*** Data supplied ***

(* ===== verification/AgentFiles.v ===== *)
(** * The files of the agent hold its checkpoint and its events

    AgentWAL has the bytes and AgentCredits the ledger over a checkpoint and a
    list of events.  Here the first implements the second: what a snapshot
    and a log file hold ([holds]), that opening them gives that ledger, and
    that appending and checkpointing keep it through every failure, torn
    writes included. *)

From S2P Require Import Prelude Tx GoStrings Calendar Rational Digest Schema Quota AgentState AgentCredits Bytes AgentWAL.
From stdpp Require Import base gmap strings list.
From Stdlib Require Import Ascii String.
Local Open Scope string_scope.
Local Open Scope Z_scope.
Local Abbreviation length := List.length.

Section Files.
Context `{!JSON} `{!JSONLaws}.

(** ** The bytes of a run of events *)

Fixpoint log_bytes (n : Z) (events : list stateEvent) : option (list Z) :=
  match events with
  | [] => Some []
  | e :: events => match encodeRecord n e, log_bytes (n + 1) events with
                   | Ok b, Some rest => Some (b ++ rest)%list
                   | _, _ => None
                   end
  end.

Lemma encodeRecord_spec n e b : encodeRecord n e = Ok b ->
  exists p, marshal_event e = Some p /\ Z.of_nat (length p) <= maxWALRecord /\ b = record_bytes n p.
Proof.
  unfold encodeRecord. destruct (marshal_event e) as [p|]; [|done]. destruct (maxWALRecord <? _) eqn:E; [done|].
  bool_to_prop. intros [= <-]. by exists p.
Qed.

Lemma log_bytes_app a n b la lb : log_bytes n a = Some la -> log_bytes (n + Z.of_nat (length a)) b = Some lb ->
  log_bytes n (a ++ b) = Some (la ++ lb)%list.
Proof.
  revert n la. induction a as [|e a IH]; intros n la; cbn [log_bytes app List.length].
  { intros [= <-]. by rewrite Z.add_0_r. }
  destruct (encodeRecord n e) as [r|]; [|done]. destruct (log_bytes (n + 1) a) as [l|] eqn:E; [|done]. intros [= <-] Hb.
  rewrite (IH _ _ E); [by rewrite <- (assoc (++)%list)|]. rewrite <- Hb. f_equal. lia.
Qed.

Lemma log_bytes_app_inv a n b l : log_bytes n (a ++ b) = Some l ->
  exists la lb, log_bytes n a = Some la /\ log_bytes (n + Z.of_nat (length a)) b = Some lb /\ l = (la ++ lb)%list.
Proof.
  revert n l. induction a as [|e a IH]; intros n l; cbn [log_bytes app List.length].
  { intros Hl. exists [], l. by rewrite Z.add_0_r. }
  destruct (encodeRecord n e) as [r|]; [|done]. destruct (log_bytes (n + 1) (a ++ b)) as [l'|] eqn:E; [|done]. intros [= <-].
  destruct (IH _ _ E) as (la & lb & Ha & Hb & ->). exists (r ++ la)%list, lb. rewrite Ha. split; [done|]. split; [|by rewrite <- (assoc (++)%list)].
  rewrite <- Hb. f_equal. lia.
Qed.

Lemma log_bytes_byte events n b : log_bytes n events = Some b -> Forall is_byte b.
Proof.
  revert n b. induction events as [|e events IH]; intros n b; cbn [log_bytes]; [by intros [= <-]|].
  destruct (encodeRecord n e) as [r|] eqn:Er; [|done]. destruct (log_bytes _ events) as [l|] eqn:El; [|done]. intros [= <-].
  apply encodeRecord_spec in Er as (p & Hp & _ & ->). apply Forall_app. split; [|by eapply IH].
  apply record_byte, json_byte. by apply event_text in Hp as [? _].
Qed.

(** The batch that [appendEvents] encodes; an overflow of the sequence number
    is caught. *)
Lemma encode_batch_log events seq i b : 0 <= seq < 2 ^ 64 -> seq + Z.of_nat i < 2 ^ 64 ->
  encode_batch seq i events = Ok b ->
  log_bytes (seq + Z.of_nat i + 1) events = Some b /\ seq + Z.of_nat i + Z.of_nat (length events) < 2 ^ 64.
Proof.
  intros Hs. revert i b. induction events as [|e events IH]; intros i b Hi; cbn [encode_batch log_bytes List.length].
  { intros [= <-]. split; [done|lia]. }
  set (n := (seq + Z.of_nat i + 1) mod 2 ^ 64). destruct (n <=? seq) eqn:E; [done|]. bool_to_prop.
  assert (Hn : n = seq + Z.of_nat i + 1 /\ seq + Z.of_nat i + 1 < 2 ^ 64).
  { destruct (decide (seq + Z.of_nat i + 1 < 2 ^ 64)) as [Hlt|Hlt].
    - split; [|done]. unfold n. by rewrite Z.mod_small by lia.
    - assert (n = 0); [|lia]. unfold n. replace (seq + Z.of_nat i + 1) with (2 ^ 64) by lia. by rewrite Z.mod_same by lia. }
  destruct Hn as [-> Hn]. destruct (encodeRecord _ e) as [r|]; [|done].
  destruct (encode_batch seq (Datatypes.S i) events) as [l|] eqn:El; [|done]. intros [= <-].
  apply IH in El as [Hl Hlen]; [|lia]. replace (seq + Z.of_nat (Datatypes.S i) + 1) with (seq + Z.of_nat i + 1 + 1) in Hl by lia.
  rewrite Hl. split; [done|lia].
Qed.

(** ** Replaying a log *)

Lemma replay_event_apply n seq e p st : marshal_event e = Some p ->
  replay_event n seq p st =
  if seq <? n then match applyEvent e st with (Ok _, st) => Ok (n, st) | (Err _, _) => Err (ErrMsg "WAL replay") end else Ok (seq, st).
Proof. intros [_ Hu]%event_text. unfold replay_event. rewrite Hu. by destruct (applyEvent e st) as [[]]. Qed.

*** End of Data supplied ***

**Exercise objective:**
Copy out every line of the data above, exactly as given.

**Task result:**
(* ===== verification/AgentFiles.v ===== *)
(** * The files of the agent hold its checkpoint and its events

    AgentWAL has the bytes and AgentCredits the ledger over a checkpoint and a
    list of events.  Here the first implements the second: what a snapshot
    and a log file hold ([holds]), that opening them gives that ledger, and
    that appending and checkpointing keep it through every failure, torn
    writes included. *)

From S2P Require Import Prelude Tx GoStrings Calendar Rational Digest Schema Quota AgentState AgentCredits Bytes AgentWAL.
From stdpp Require Import base gmap strings list.
From Stdlib Require Import Ascii String.
Local Open Scope string_scope.
Local Open Scope Z_scope.
Local Abbreviation length := List.length.

Section Files.
Context `{!JSON} `{!JSONLaws}.

(** ** The bytes of a run of events *)

Fixpoint log_bytes (n : Z) (events : list stateEvent) : option (list Z) :=
  match events with
  | [] => Some []
  | e :: events => match encodeRecord n e, log_bytes (n + 1) events with
                   | Ok b, Some rest => Some (b ++ rest)%list
                   | _, _ => None
                   end
  end.

Lemma encodeRecord_spec n e b : encodeRecord n e = Ok b ->
  exists p, marshal_event e = Some p /\ Z.of_nat (length p) <= maxWALRecord /\ b = record_bytes n p.
Proof.
  unfold encodeRecord. destruct (marshal_event e) as [p|]; [|done]. destruct (maxWALRecord <? _) eqn:E; [done|].
  bool_to_prop. intros [= <-]. by exists p.
Qed.

Lemma log_bytes_app a n b la lb : log_bytes n a = Some la -> log_bytes (n + Z.of_nat (length a)) b = Some lb ->
  log_bytes n (a ++ b) = Some (la ++ lb)%list.
Proof.
  revert n la. induction a as [|e a IH]; intros n la; cbn [log_bytes app List.length].
  { intros [= <-]. by rewrite Z.add_0_r. }
  destruct (encodeRecord n e) as [r|]; [|done]. destruct (log_bytes (n + 1) a) as [l|] eqn:E; [|done]. intros [= <-] Hb.
  rewrite (IH _ _ E); [by rewrite <- (assoc (++)%list)|]. rewrite <- Hb. f_equal. lia.
Qed.

Lemma log_bytes_app_inv a n b l : log_bytes n (a ++ b) = Some l ->
  exists la lb, log_bytes n a = Some la /\ log_bytes (n + Z.of_nat (length a)) b = Some lb /\ l = (la ++ lb)%list.
Proof.
  revert n l. induction a as [|e a IH]; intros n l; cbn [log_bytes app List.length].
  { intros Hl. exists [], l. by rewrite Z.add_0_r. }
  destruct (encodeRecord n e) as [r|]; [|done]. destruct (log_bytes (n + 1) (a ++ b)) as [l'|] eqn:E; [|done]. intros [= <-].
  destruct (IH _ _ E) as (la & lb & Ha & Hb & ->). exists (r ++ la)%list, lb. rewrite Ha. split; [done|]. split; [|by rewrite <- (assoc (++)%list)].
  rewrite <- Hb. f_equal. lia.
Qed.

Lemma log_bytes_byte events n b : log_bytes n events = Some b -> Forall is_byte b.
Proof.
  revert n b. induction events as [|e events IH]; intros n b; cbn [log_bytes]; [by intros [= <-]|].
  destruct (encodeRecord n e) as [r|] eqn:Er; [|done]. destruct (log_bytes _ events) as [l|] eqn:El; [|done]. intros [= <-].
  apply encodeRecord_spec in Er as (p & Hp & _ & ->). apply Forall_app. split; [|by eapply IH].
  apply record_byte, json_byte. by apply event_text in Hp as [? _].
Qed.

(** The batch that [appendEvents] encodes; an overflow of the sequence number
    is caught. *)
Lemma encode_batch_log events seq i b : 0 <= seq < 2 ^ 64 -> seq + Z.of_nat i < 2 ^ 64 ->
  encode_batch seq i events = Ok b ->
  log_bytes (seq + Z.of_nat i + 1) events = Some b /\ seq + Z.of_nat i + Z.of_nat (length events) < 2 ^ 64.
Proof.
  intros Hs. revert i b. induction events as [|e events IH]; intros i b Hi; cbn [encode_batch log_bytes List.length].
  { intros [= <-]. split; [done|lia]. }
  set (n := (seq + Z.of_nat i + 1) mod 2 ^ 64). destruct (n <=? seq) eqn:E; [done|]. bool_to_prop.
  assert (Hn : n = seq + Z.of_nat i + 1 /\ seq + Z.of_nat i + 1 < 2 ^ 64).
  { destruct (decide (seq + Z.of_nat i + 1 < 2 ^ 64)) as [Hlt|Hlt].
    - split; [|done]. unfold n. by rewrite Z.mod_small by lia.
    - assert (n = 0); [|lia]. unfold n. replace (seq + Z.of_nat i + 1) with (2 ^ 64) by lia. by rewrite Z.mod_same by lia. }
  destruct Hn as [-> Hn]. destruct (encodeRecord _ e) as [r|]; [|done].
  destruct (encode_batch seq (Datatypes.S i) events) as [l|] eqn:El; [|done]. intros [= <-].
  apply IH in El as [Hl Hlen]; [|lia]. replace (seq + Z.of_nat (Datatypes.S i) + 1) with (seq + Z.of_nat i + 1 + 1) in Hl by lia.
  rewrite Hl. split; [done|lia].
Qed.

(** ** Replaying a log *)

Lemma replay_event_apply n seq e p st : marshal_event e = Some p ->
  replay_event n seq p st =
  if seq <? n then match applyEvent e st with (Ok _, st) => Ok (n, st) | (Err _, _) => Err (ErrMsg "WAL replay") end else Ok (seq, st).
Proof. intros [_ Hu]%event_text. unfold replay_event. rewrite Hu. by destruct (applyEvent e st) as [[]]. Qed.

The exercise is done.